SG Robotics was established in February 2017, based on technologies secured by the Robot System Control Lab in the Mechanical Engineering Department of Sogang University and the Severance Chiropractic and Rehabilitation Center. The previous year, the two institutes carried out joint research as they became interested in wearable robots that would help those who have difficulty walking without assistance. To develop more functional robots, we launched SG Robotics.

The company started from the Robot System Control Lab at Sogang University. Mechanical engineering professor Kong Kyung-chul, who is in charge of the lab, is a renowned scientist in the wearable robot field. He became an associate professor at Sogang University in 2011 when he was 29 years old. After a French college asked him to make a wearable robot for test purposes, he began to manufacture robots. The development of robots for rehabilitative purposes started in earnest with the participation of the Severance Chiropractic and Rehabilitation Center. The result was the creation of WalkOn, which proved the team’s technology at Cybathlon in 2016. The following year, SG Robotics was set up. Young researchers at the company unveiled the second wearable robot in 2017.

“Angelegs” is a light wearable robot that adopts a non-resistance drive mechanism.
It was developed to support people with partial disabilities or the elderly with weak muscles. Since the users can move in some way, it is important to figure out their intention. The new robot has an automatic motion recognition function. For example, when users begin to walk, the robot recognizes their intention and helps them stretch out their legs more easily. When the users stop suddenly or make other movements, the robot doesn’t hinder the process but facilitates their movements.

Many firms have developed robots for patients with complete paralysis, but when it comes to robots for people with muscle weakness, SG Robotics’ Angelegs is unrivaled. It became the only Asian entrant to reach the final of the UAE Robotics for Good Awards in Dubai in 2017. The company plans to commercialize Angelegs in the first half of next year. Afterwards, it will also develop assistant robots for child patients and laborers.

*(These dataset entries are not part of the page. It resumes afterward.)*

(** * Payflow demo: policy codec, sweep engine, scheduler and merchant directory

    A shallow embedding of the TypeScript sources of the Payflow demo:
    [formatCondition] (src/commands/viewPolicies.ts), [runScheduledSweep]
    (src/commands/scheduledSweep.ts), [runSweepFunds]
    (src/commands/sweepFunds.ts), [listMerchants] (src/utils/merchants.ts)
    and the code fragments of docs/04-policies.md and
    docs/05-fund-sweeping.md, with the properties the specification states
    about them. The embedding comes first, the properties after it. *)

From Stdlib Require Import String Ascii List Bool Arith NArith ZArith Lia.
From Stdlib Require Import DecimalString.
Import ListNotations.

Local Open Scope list_scope.
Local Open Scope string_scope.

(* ===================================================================== *)
(** ** JavaScript string primitives used by the sources

    Strings are byte strings; the functions below follow the ECMAScript
    methods of the same name on ASCII input. *)
(* ===================================================================== *)

Module Js.

(** [Some rest] when [s = p ++ rest]. *)
Fixpoint strip_prefix (p s : string) : option string :=
  match p, s with
  | EmptyString, _ => Some s
  | String _ _, EmptyString => None
  | String a p', String b s' =>
      if Ascii.eqb a b then strip_prefix p' s' else None
  end.

(** [s.startsWith(p)]. *)
Definition startsWith (p s : string) : bool :=
  match strip_prefix p s with
  | Some _ => true
  | None => false
  end.

(** [s.slice(n)] for [0 <= n]: the string without its first [n] characters. *)
Fixpoint drop (n : nat) (s : string) : string :=
  match n, s with
  | O, _ => s
  | S _, EmptyString => EmptyString
  | S k, String _ s' => drop k s'
  end.

(** [s.slice(-n)]: the last [n] characters (all of [s] when it is shorter). *)
Definition slice_last (n : nat) (s : string) : string :=
  drop (String.length s - n) s.

(** [s.slice(0, n)]. *)
Fixpoint take (n : nat) (s : string) : string :=
  match n, s with
  | O, _ => EmptyString
  | S _, EmptyString => EmptyString
  | S k, String c s' => String c (take k s')
  end.

(** [s.includes(sub)]. *)
Fixpoint includes (sub s : string) : bool :=
  startsWith sub s ||
  match s with
  | EmptyString => false
  | String _ s' => includes sub s'
  end.

(** [s.endsWith(suffix)]. *)
Definition endsWith (suffix s : string) : bool :=
  (String.length suffix <=? String.length s)%nat &&
  String.eqb (slice_last (String.length suffix) s) suffix.

Definition cons_head (c : ascii) (parts : list string) : list string :=
  match parts with
  | h :: t => String c h :: t
  | [] => [String c EmptyString]
  end.

(** [s.split(sep)] for a non-empty separator: the pieces between the
    occurrences of [sep], found from the left and never overlapping. The
    fuel is the length of [s], one unit per character consumed. *)
Fixpoint split_fuel (fuel : nat) (sep s : string) : list string :=
  match fuel with
  | O => [s]
  | S f =>
      match s with
      | EmptyString => [EmptyString]
      | String c s' =>
          match strip_prefix sep s with
          | Some rest => EmptyString :: split_fuel f sep rest
          | None => cons_head c (split_fuel f sep s')
          end
      end
  end.

Definition split (sep s : string) : list string :=
  split_fuel (String.length s) sep s.

(** [parts.join(sep)]. *)
Fixpoint join (sep : string) (parts : list string) : string :=
  match parts with
  | [] => EmptyString
  | [p] => p
  | p :: rest => p ++ sep ++ join sep rest
  end.

(** White space of [trim]: TAB, LF, VT, FF, CR and SPACE. *)
Definition is_space (c : ascii) : bool :=
  let n := nat_of_ascii c in
  ((9 <=? n) && (n <=? 13))%nat || (n =? 32)%nat.

Fixpoint trimStart (s : string) : string :=
  match s with
  | EmptyString => EmptyString
  | String c s' => if is_space c then trimStart s' else s
  end.

Fixpoint trimEnd (s : string) : string :=
  match s with
  | EmptyString => EmptyString
  | String c s' =>
      match trimEnd s' with
      | EmptyString => if is_space c then EmptyString else String c EmptyString
      | r => String c r
      end
  end.

Definition trim (s : string) : string := trimEnd (trimStart s).

(** [c.toLowerCase()] on ASCII: A-Z go to a-z. *)
Definition lower_ascii (c : ascii) : ascii :=
  let n := nat_of_ascii c in
  if ((65 <=? n) && (n <=? 90))%nat then ascii_of_nat (n + 32) else c.

Fixpoint toLowerCase (s : string) : string :=
  match s with
  | EmptyString => EmptyString
  | String c s' => String (lower_ascii c) (toLowerCase s')
  end.

Fixpoint repeat_char (c : ascii) (n : nat) : string :=
  match n with
  | O => EmptyString
  | S k => String c (repeat_char c k)
  end.

(** [s.padStart(n, c)] for a one-character filler. *)
Definition padStart (n : nat) (c : ascii) (s : string) : string :=
  repeat_char c (n - String.length s) ++ s.

(** [s.replace(pat, by)] with a string pattern: the first occurrence only. *)
Fixpoint replace_first (pat by_ s : string) : string :=
  match strip_prefix pat s with
  | Some rest => by_ ++ rest
  | None =>
      match s with
      | EmptyString => EmptyString
      | String c s' => String c (replace_first pat by_ s')
      end
  end.

(** Template-literal rendering of a non-negative integer. *)
Definition show_nat (n : nat) : string :=
  NilEmpty.string_of_uint (Nat.to_uint n).

(** The run of characters before the next single quote, when there is one. *)
Fixpoint until_quote (s : string) : option string :=
  match s with
  | EmptyString => None
  | String c s' =>
      if Ascii.eqb c "'" then Some EmptyString
      else option_map (String c) (until_quote s')
  end.

(** [s.match(/<pre>([^']+)'/)], first capture group: the regular expression
    is tried at every position from the left; after the literal [pre] the
    greedy class [[^']+] takes the whole run of non-quote characters, which
    must be non-empty and closed by a quote (giving characters back never
    helps, the next one is not a quote). *)
Fixpoint match_quoted (pre s : string) : option string :=
  let here :=
    match strip_prefix pre s with
    | Some rest =>
        match until_quote rest with
        | Some (String c g) => Some (String c g)
        | _ => None
        end
    | None => None
    end in
  match here with
  | Some g => Some g
  | None =>
      match s with
      | EmptyString => None
      | String _ s' => match_quoted pre s'
      end
  end.
Ltac aoc_fields :=
  intro; unfold after_own_close, calls_of; fields; intro; split; auto;
  exists []; split; [symmetry; apply app_nil_r|reflexivity].

Lemma aoc_set_messageReassemblyBuffer v :
  forall s, after_own_close s (set_messageReassemblyBuffer v s).
Proof. aoc_fields. Qed.

Lemma aoc_set_frameReassemblyBuffer v :
  forall s, after_own_close s (set_frameReassemblyBuffer v s).
Proof. aoc_fields. Qed.

Lemma aoc_set_receiving v : forall s, after_own_close s (set_receiving v s).
Proof. aoc_fields. Qed.

Lemma aoc_set_closeReceived v :
  forall s, after_own_close s (set_closeReceived v s).
Proof. aoc_fields. Qed.

Lemma aoc_push event : preserves after_own_close (eventQueue_push event).
Proof. unfold eventQueue_push. apply preserves_modify. aoc_fields. Qed.

Lemma aoc_publish level message :
  preserves after_own_close (SendDiagnosticInformationFormatted level message).
Proof.
  unfold SendDiagnosticInformationFormatted. apply preserves_modify.
  aoc_fields.
Qed.

Lemma aoc_connection_GetPeerId : preserves after_own_close connection_GetPeerId.
Proof.
  intros s a s' E. unfold connection_GetPeerId in E. revert E. run.
  destruct (connection s); [|discriminate].
  intro E. state_eq E s. subst s'. apply aoc_refl.
Qed.

Lemma aoc_connection_Break :
  preserves after_own_close (connection_Break false).
Proof.
  intros s a s' E. unfold connection_Break in E. revert E. run.
  destruct (connection s) as [c|] eqn:Hc; [|discriminate].
  intro E. state_eq E s. subst s'. intro Hs.
  unfold calls_of. fields. rewrite Hc. split; [exact Hs|].
  exists [Break false]. split; reflexivity.
Qed.

Lemma aoc_Close code reason fail :
  preserves after_own_close (Close code reason fail).
Proof.
  intros s a s' E Hs. rewrite (Close_again _ _ _ _ Hs) in E.
  state_eq E s. subst s'. apply aoc_refl. exact Hs.
Qed.

Lemma aoc_SendFrame_pong data :
  preserves after_own_close (SendFrame true OPCODE_PONG data).
Proof.
  intros s a s' E Hs.
  destruct (connection s) as [c|] eqn:Hc.
  - rewrite (SendFrame_spec _ _ _ _ c Hc) in E. state_eq E s. subst s'.
    destruct (after_SendFrame_fields true OPCODE_PONG data s c Hc)
      as (Hc' & Hs' & _).
    unfold calls_of. rewrite Hc', Hc, Hs'. fields. split; [exact Hs|].
    exists [SendData (next_frame s true OPCODE_PONG data)].
    split; reflexivity.
  - rewrite (SendFrame_null _ _ _ _ Hc) in E. discriminate E.
Qed.

#[global] Hint Resolve aoc_set_messageReassemblyBuffer
  aoc_set_frameReassemblyBuffer aoc_set_receiving aoc_set_closeReceived
  aoc_push aoc_publish aoc_connection_GetPeerId aoc_connection_Break
  aoc_Close aoc_SendFrame_pong : keeps.

Ltac aoc := repeat preserves_step aoc_refl aoc_trans.

Lemma aoc_OnClose code reason : preserves after_own_close (OnClose code reason).
Proof. unfold OnClose. aoc. Qed.

#[global] Hint Resolve aoc_OnClose : keeps.

Lemma aoc_OnTextMessage IsValidEncoding message :
  preserves after_own_close (OnTextMessage IsValidEncoding message).
Proof. unfold OnTextMessage. aoc. Qed.

Lemma aoc_OnBinaryMessage message :
  preserves after_own_close (OnBinaryMessage message).
Proof. unfold OnBinaryMessage. aoc. Qed.

#[global] Hint Resolve aoc_OnTextMessage aoc_OnBinaryMessage : keeps.

Lemma aoc_ReceiveFrame_switch IsValidEncoding fin opcode data :
  preserves after_own_close
            (ReceiveFrame_switch IsValidEncoding fin opcode data).
Proof. unfold ReceiveFrame_switch. cbv zeta. aoc. Qed.

#[global] Hint Resolve aoc_ReceiveFrame_switch : keeps.

Lemma aoc_ReceiveFrame IsValidEncoding hl pl :
  preserves after_own_close (ReceiveFrame IsValidEncoding hl pl).
Proof. unfold ReceiveFrame. cbv zeta. aoc. Qed.

#[global] Hint Resolve aoc_ReceiveFrame : keeps.

Lemma aoc_ReceiveData_loop IsValidEncoding fuel :
  preserves after_own_close (ReceiveData_loop IsValidEncoding fuel).
Proof. induction fuel as [|fuel IH]; cbn [ReceiveData_loop]; aoc. Qed.

#[global] Hint Resolve aoc_ReceiveData_loop : keeps.

Lemma aoc_perform IsValidEncoding op :
  preserves after_own_close (perform_locked IsValidEncoding op).
Proof.
  destruct (by_application op) eqn:Hop.
  - intros s a s' E Hs.
    rewrite (application_after_close IsValidEncoding op s Hs Hop) in E.
    state_eq E s. subst s'. apply aoc_refl. exact Hs.
  - destruct op; try discriminate Hop; cbn [perform_locked];
      unfold ReceiveData, ConnectionBroken; cbv zeta; aoc.
Qed.
(** * translate-services: the resilient translation gateway

    A shallow embedding of the Go sources of XgzK/translate-services:

    - [langutil]    : internal/langutil (DetectLanguage, NormalizeLanguageCode,
                      the script-range predicates, Includes);
    - [translation] : internal/translation (the Response schema);
    - [deeplx]      : internal/translator/deeplx (the retrying HTTP client
                      [doRequest] and the Google-format adapter);
    - [cache]       : internal/cache (KeyGenerator, CachedTranslation and the
                      cache-aside decorator CachedTranslationService).

    Go strings are byte strings, modelled by [string] (a list of 8-bit
    characters).  Go [int], [int64] and [rune] values are modelled in [Z]. *)

From Stdlib Require Import ZArith List Bool Ascii String Lia QArith DecimalString.
Import ListNotations.

Local Open Scope string_scope.
Local Open Scope Z_scope.

(* ================================================================== *)
(** ** The pieces of Go's standard library the sources call            *)
(* ================================================================== *)

Module GoString.

Definition byteZ (c : ascii) : Z := Z.of_N (N_of_ascii c).
Definition byteOf (z : Z) : ascii := ascii_of_N (Z.to_N z).

(** [s == ""], [s != ""] *)
Definition isEmpty (s : string) : bool :=
  match s with EmptyString => true | String _ _ => false end.

Fixpoint skip (n : nat) (s : string) : string :=
  match n, s with
  | O, _ => s
  | S _, EmptyString => EmptyString
  | S n', String _ s' => skip n' s'
  end.

Fixpoint mapBytes (f : ascii -> ascii) (s : string) : string :=
  match s with
  | EmptyString => EmptyString
  | String c s' => String (f c) (mapBytes f s')
  end.

Fixpoint rev_onto (s acc : string) : string :=
  match s with
  | EmptyString => acc
  | String c s' => rev_onto s' (String c acc)
  end.

Definition reverse (s : string) : string := rev_onto s EmptyString.

(** *** unicode/utf8 *)

Definition RuneError : Z := 0xFFFD.

Definition between (lo hi b : Z) : bool := (lo <=? b) && (b <=? hi).
Lemma sorted_Z_StronglySorted (l : list Z) : StronglySorted Z.le (sorted Z.leb l).
Proof.
  apply Sorted_StronglySorted; [intros x y z; lia|].
  pose proof (sorted_Sorted Z.leb l) as H.
  assert (T : forall a b, (a <=? b)%Z = false -> (b <=? a)%Z = true) by (intros; lia).
  specialize (H T). clear T. induction H as [|x s Hs IH Hhd]; constructor; [exact IH|].
  destruct Hhd; constructor. lia.
Qed.

(** C6.  The consecutive-period detection, applied to the groups of the
    records by (recipient, year, month), maps a recipient to the ascending
    list of the months among January, February and March 2025 in which the
    recipient has a record when there are at least two such months, and has
    no entry for the recipient otherwise.  On the small record set, Ada
    (January and March, not February) is flagged with [1; 3]; Alan (January
    only) is not. *)
Theorem consecutive_months_flagged (df : list Row) (name : string) :
  _find_consecutive_months_recipients (recipients_by_month df) !! name
  = (if (2 <=? List.length (q1_months df name))%nat
     then Some (q1_months df name) else None)
  /\ recipients_all_q1_months (analyze_data demo_df) !! "Ada" = Some [1; 3]%Z
  /\ recipients_all_q1_months (analyze_data demo_df) !! "Alan" = None.
Proof.
  split; [|split; vm_compute; reflexivity].
  unfold _find_consecutive_months_recipients.
  rewrite lookup_omap, months_by_recipient_lookup.
  destruct (q1_group_months df name) as [Hnd Hin].
  destruct (q1_months_sorted df name) as [Hs Hnd'].
  set (ms := months_of name (List.filter in_q1_2025 (recipients_by_month df))) in *.
  assert (P : Permutation ms (q1_months df name)) by (apply NoDup_Permutation; assumption).
  assert (E : sorted Z.leb ms = q1_months df name).
  { apply (StronglySorted_unique Z.le); [apply sorted_Z_StronglySorted|exact Hs|].
    rewrite sorted_Permutation. exact P. }
  rewrite <- (Permutation_length P), <- E.
  destruct ms as [|m ms']; reflexivity.
Qed.

(** ** Text report *)

(** *** String order *)

Lemma compare_OT (a b : string) : String.compare a b = OrdersEx.String_as_OT.compare a b.
Proof. revert b. induction a as [|x a IH]; intros [|y b]; cbn; reflexivity. Qed.

Lemma ltb_lt (a b : string) : String.ltb a b = true <-> OrdersEx.String_as_OT.lt a b.
Proof.
  unfold String.ltb, OrdersEx.String_as_OT.lt. rewrite compare_OT.
  destruct (OrdersEx.String_as_OT.compare a b); split; congruence.
Qed.

Lemma ltb_trans (a b c : string) :
  String.ltb a b = true -> String.ltb b c = true -> String.ltb a c = true.
Proof. rewrite !ltb_lt. apply (StrictOrder_Transitive (R:=OrdersEx.String_as_OT.lt)). Qed.

Lemma leb_neq_ltb (a b : string) : String.leb a b = true -> a <> b -> String.ltb a b = true.
Proof.
  unfold String.leb, String.ltb. destruct (String.compare a b) eqn:E; try congruence.
  intros _ H. apply String.compare_eq_iff in E. contradiction.
Qed.

Lemma leb_false_flip (a b : string) : String.leb a b = false -> String.leb b a = true.
Proof. intros H. destruct (String.leb_total a b) as [T|T]; congruence. Qed.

Our company hopes to create and share social values through robots to contribute to creating a world where everyone is happy. We’ll make robots, strictly from the perspective of users, not developers. For users, robots represent amazing technology but should also serve as a daily necessity. That’s all the more reason why they should be developed from the perspective of the users.

By using robot engineering, SG Robotics develops the technology of boosting people’s physical abilities. The company is bringing the world of humans and robots living together closer to reality, giving hope to people with disabilities.